The Policy on Vigil Mechanism and Whistle Blower Policy as approved by the Board is available on the Company’s website and can be accessed at the Web-link: https://www. ambergroupindia.com/whistle-blower-policy/
The Company has also adopted a Code of Conduct for Directors and Senior Managerial Personnel which is available on the website of the Company under the weblink: https://www.ambergroupindia.com/code-of-conduct-for-directors-and-senior-management-personnel/
The Company has also devised and adopted an ethics policy which covers all associates including but not limited
to directors, KMPs, employees, agents, representatives, vendors, contractors and business partners of the Company including any Group Companies or any other persons/individuals, who may be acting on behalf of the Company. The policy ensures highest ethical standards and business practices and zero-tolerance toward unethical conduct. This policy aids in monitoring and investigating instances of alleged corruption and subsequent actions against any individual(s) involved in corruption. The policy is available on the website of the Company under the web link: https://www.ambergroupindia.com/wp-content/
uploads/2023/05/l.-Ehics-policy.pdf The Company has also devised and adopted the Anti-Bribery and Anti-Corruption policy which emphasises on Amber’s zero tolerance approach to bribery and corruption. It guides us to act professionally, fairly and with utmost integrity. The policy is available on the website of the Company under the web link: https://www.ambergroupindia.com/wp-content/ uploads/2023/05/9.-Anti-bribery-and-Anti-corruption-policy.pdf
This policy provides an additional channel to the normal management hierarchy for employees to raise concerns about any breach of the Company’s Values or instances of violations of the Company’s Code of Conduct.

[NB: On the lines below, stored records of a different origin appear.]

(** One member's copy *)
Inductive delivered_to (now : Z) (member : Key) (text : Z → MessageRow) (s s' : State) : string * option Z → Prop :=
| skipped_state : member_state now member s ≠ StateActive → s' = s → delivered_to now member text s s' (state_name (member_state now member s), None)
| skipped_inactive s1 : member_state now member s = StateActive → ready_inbox now member s = Ok (tt, s1) → s' = s1 →
    (∀ r, sessions s1 !! member = Some r → active_row now r = false) → delivered_to now member text s s' (state_name StateInactive, None)
| queued_copy s1 r : member_state now member s = StateActive → ready_inbox now member s = Ok (tt, s1) →
    sessions s1 !! member = Some r → active_row now r = true →
    s' = s1 <| sessions := <[member := r <| s_last_seq := s_last_seq r + 1 |> ]> (sessions s1) |>
            <| messages := <[messages_issued s1 + 1 := text (s_last_seq r + 1)]> (messages s1) |> <| messages_issued := messages_issued s1 + 1 |> →
    delivered_to now member text s s' (""%string, Some (messages_issued s1 + 1)).

Lemma deliver_Ok now room seq caller sender origin body member s answer s' :
  deliver now room seq caller sender origin body member s = Ok (answer, s') →
  delivered_to now member (λ q, copy member q caller sender body room seq origin now) s s' answer.
Proof.
  unfold deliver. intros H. run H. destruct (bool_decide (member_state now member s = StateActive)) eqn:E; cbn in H.
  - apply bool_decide_eq_true in E. apply bind_Ok in H as ([] & s1 & H1 & H).
    apply bind_Ok in H as (taken & s2 & [(r & Hr & Ha & -> & ->)|(-> & -> & Hna)]%take_seq_Ok & H).
    + apply bind_Ok in H as (id & s3 & (-> & -> & _)%insert_message_Ok & H). run H. by eapply queued_copy.
    + run H. by eapply skipped_inactive.
  - run H. apply bool_decide_eq_false in E. by apply skipped_state.
Qed.

Definition ids_below (s : State) : Prop := ∀ i m, messages s !! i = Some m → i ≤ messages_issued s.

Therefore, it is in line with the Company’s commitment to open communication and to highlight any such matters which may not be getting addressed in a proper manner.
During the financial year under review, no complaint under the Whistle Blower Policy was received.
INSIDER TRADING CODE
In compliance with the Securities and Exchange Board of India (Prohibition of Insider Trading) Regulations, 2015 ('the PIT Regulations’) on prevention of insider trading, your Company has revised its Code of Conduct for regulating, monitoring and reporting of trading by Designated Persons in line with the recent amendments brought by SEBI in the PIT Regulations.
The said Code lays down guidelines, which advise Designated Persons on the procedures to be followed and disclosures to be made in dealing with the shares of the Company and cautions them on consequences of noncompliances.
Your Company also has a code of practices and procedures of fair disclosures of unpublished price sensitive information including a policy for determination of legitimate purposes along with the Institutional Mechanism for prevention of insider trading and Policy and procedures for inquiry in case of leak of unpublished price sensitive information or suspected leak of unpublished price sensitive information.
Further, your Company has put in place adequate and effective system of internal controls and standard processes have been set to ensure compliance with the requirements given in these regulations to prevent insider trading.
The Company has also in place a robust system viz. "Structural Digital Database" consisting of the relevant details of the Designated person(s) and Connected person(s) for keeping a tab on the information flow and internal and external communications with respect to unpublished price sensitive information of the Company.
DISCLOSURE WITH RESPECT TO UNCLAIMED SUSPENSE ACCOUNT:
Your Company does not have any securities in the demat suspense account/unclaimed suspense account.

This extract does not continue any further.